Orientar os filhos acerca de sua vocação não é uma tarefa simples e que dure pouco tempo. Há muitos profissionais que se dedicam a orientação vocacional com base em aplicações de testes e estudos de personalidades e outros. Sem que isso represente desprezo por tais métodos, penso que ninguém melhor que os próprios pais e nada mais eficaz que o ambiente familiar para que se descubra e treine a vocação de nossos filhos. Como pais, precisamos conhecer nossos filhos, seus interesses e aptidões. Saber no que são fortes e ter sobre eles um olhar de futuro, uma visão a longo prazo sobre como desejam dedicar suas vidas para Deus.

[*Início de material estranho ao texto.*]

Definition valid_lines (raw : str) : list str :=
  map strip (filter keep_line (split raw 10)).

(** The loop over [enumerate(valid_lines)], [idx] being the index of the
    first line of [lines]. *)
Fixpoint parse_lines (idx : nat) (lines : list str) : list record :=
  match lines with
  | [] => []
  | line :: rest =>
      match parse_transaction_line line (Z.of_nat idx + 1) with
      | Some rec => rec :: parse_lines (S idx) rest
      | None => parse_lines (S idx) rest
      end
  end.

(** A data frame is the list of its rows. *)
Definition data_frame (cleaned_records : list record) : list record :=
  match cleaned_records with
  | [] => []                                   (* df.empty *)
  | _ :: _ => map post_process cleaned_records
  end.

Definition clean_transaction_logs (csv_file_path raw_data : option str)
  : result (list record) :=
  raw <- raw_content csv_file_path raw_data ;;
  Ok (data_frame (parse_lines 0 (valid_lines raw))).

End CleanTransactionLogs.

(** ** The grammar registry of the specification

    The specification describes the nine patterns as a registry of grammars
    in priority order, each with its bindings; the first grammar whose
    pattern matches the line decides.  [first_match] follows these words; it
    is compared with [parse_transaction_line] below. *)

Record grammar {U : UnicodeData} : Type := {
  priority : nat;
  pattern : regex;
  bindings : record -> groups -> result record
}.

Section Registry.
Context {U : UnicodeData}.

Definition registry : list grammar :=
  [ {| priority := 1; pattern := pattern1; bindings := fields1 |};
    {| priority := 2; pattern := pattern2; bindings := fields2 |};
    {| priority := 3; pattern := pattern3; bindings := fields3 |};
    {| priority := 4; pattern := pattern4; bindings := fields45 |};
    {| priority := 5; pattern := pattern5; bindings := fields45 |};
    {| priority := 6; pattern := pattern6; bindings := fields6 |};
    {| priority := 7; pattern := pattern7; bindings := fields7 |};
    {| priority := 8; pattern := pattern8; bindings := fields8 |};
    {| priority := 9; pattern := pattern9; bindings := fields9 |} ].

Fixpoint first_match (gs : list grammar) (line : str) : option (grammar * groups) :=
  match gs with
  | [] => None
  | g :: gs' =>
      match re_match (pattern g) line with
      | Some m => Some (g, m)
      | None => first_match gs' line
      end
  end.

(** What the caller sees of a grammar's bindings: the record, or nothing
    when an exception was raised. *)
Definition outcome (r : result record) : option record :=
  match r with
  | Ok rec => Some rec
  | Raise _ => None
  end.

(** The action token of a match: group 2 of pattern 2, group 3 of the
    others. *)
Definition action_token (g : grammar) (m : groups) : str :=
  if Nat.eqb (priority g) 2 then group m 2 else group m 3.

End Registry.



(** ** What a pattern reads, declaratively

    [reads r w rest]: the pattern [r] can read the characters [w] when
    [rest] follows them.  The relation leaves out the order in which the
    engine tries the possibilities and the groups it records; it is what a
    successful match of the engine implies. *)

Inductive reads {U : UnicodeData} : regex -> str -> str -> Prop :=
| reads_empty rest : reads REmpty [] rest
| reads_atom a c rest :
    atom_ok a c = true -> reads (RAtom a) [c] rest
| reads_rep a lo hi w rest :
    forallb (atom_ok a) w = true ->
    (lo <= List.length w)%nat ->
    (forall h, hi = Some h -> (List.length w <= h)%nat) ->
    reads (RRep a lo hi) w rest
| reads_seq r1 r2 w1 w2 rest :
    reads r1 w1 (w2 ++ rest) -> reads r2 w2 rest ->
    reads (RSeq r1 r2) (w1 ++ w2) rest
| reads_alt_l r1 r2 w rest : reads r1 w rest -> reads (RAlt r1 r2) w rest
| reads_alt_r r1 r2 w rest : reads r2 w rest -> reads (RAlt r1 r2) w rest
| reads_group i r w rest : reads r w rest -> reads (RGroup i r) w rest
| reads_bol rest : reads RBol [] rest
| reads_eol rest : rest = [] \/ rest = [10] -> reads REol [] rest.

(** [binds r w rest g g']: as [reads], and the groups [g] become [g'],
    every group of [r] recording what it read. *)
Inductive binds {U : UnicodeData} : regex -> str -> str -> groups -> groups -> Prop :=
| binds_empty rest g : binds REmpty [] rest g g
| binds_atom a c rest g :
    atom_ok a c = true -> binds (RAtom a) [c] rest g g
| binds_rep a lo hi w rest g :
    forallb (atom_ok a) w = true ->
    (lo <= List.length w)%nat ->
    (forall h, hi = Some h -> (List.length w <= h)%nat) ->
    binds (RRep a lo hi) w rest g g
| binds_seq r1 r2 w1 w2 rest g g1 g2 :
    binds r1 w1 (w2 ++ rest) g g1 -> binds r2 w2 rest g1 g2 ->
    binds (RSeq r1 r2) (w1 ++ w2) rest g g2
| binds_alt_l r1 r2 w rest g g' :
    binds r1 w rest g g' -> binds (RAlt r1 r2) w rest g g'
| binds_alt_r r1 r2 w rest g g' :
    binds r2 w rest g g' -> binds (RAlt r1 r2) w rest g g'
| binds_group i r w rest g g' :
    binds r w rest g g' -> binds (RGroup i r) w rest g ((i, w) :: g')
| binds_bol rest g : binds RBol [] rest g g
| binds_eol rest g : rest = [] \/ rest = [10] -> binds REol [] rest g g.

Minha filha mais velha desde pequena dizia querer ser médica; com o tempo foi desistindo dessa ideia, mas alimentava o desejo de ir para uma profissão relacionada à saúde. Eu, no entanto, não via nela muita aptidão para essa área e sempre questionava seu verdadeiro interesse por pessoas, pelo ser humano, o que é relevante ao profissional da saúde. Eu como mãe sabia que se ela fosse para o caminho do serviço de saúde ela se frustraria e, provavelmente, não seria uma boa profissional. Foram necessárias muitas horas de longas conversas e orientação do coração dela para que ela definisse sobre sua carreira acadêmica superior. Adiamos o ano de entrada na Universidade, não tivemos pressa quanto a sua decisão, esperamos que amadurecesse, se organizasse emocionalmente e, principalmente, tivesse uma experiência mais profunda com Deus. Sempre lhe lembramos o quanto ela era boa em discursos, como facilmente aprendia um novo idioma e também sobre sua maestria natural em resolução de conflitos. Conversamos muitas vezes com ela sobre como ela poderia ser útil ao reino de Deus trabalhando com serviços humanitários; e assim ela descobriu que gostava de lidar e atender pessoas, mas não para tratar da saúde delas. Ela então escolheu fazer Relações Internacionais, um curso que a tem trazido muito aprendizado, crescimento, realização e projeção de futuro. Conhecendo minha filha, eu não imaginava ser tratada por ela como médica ou enfermeira, mas acho que me sentiria bastante segura em tê-la como representante na condução de conflito de nações em uma situação de guerra.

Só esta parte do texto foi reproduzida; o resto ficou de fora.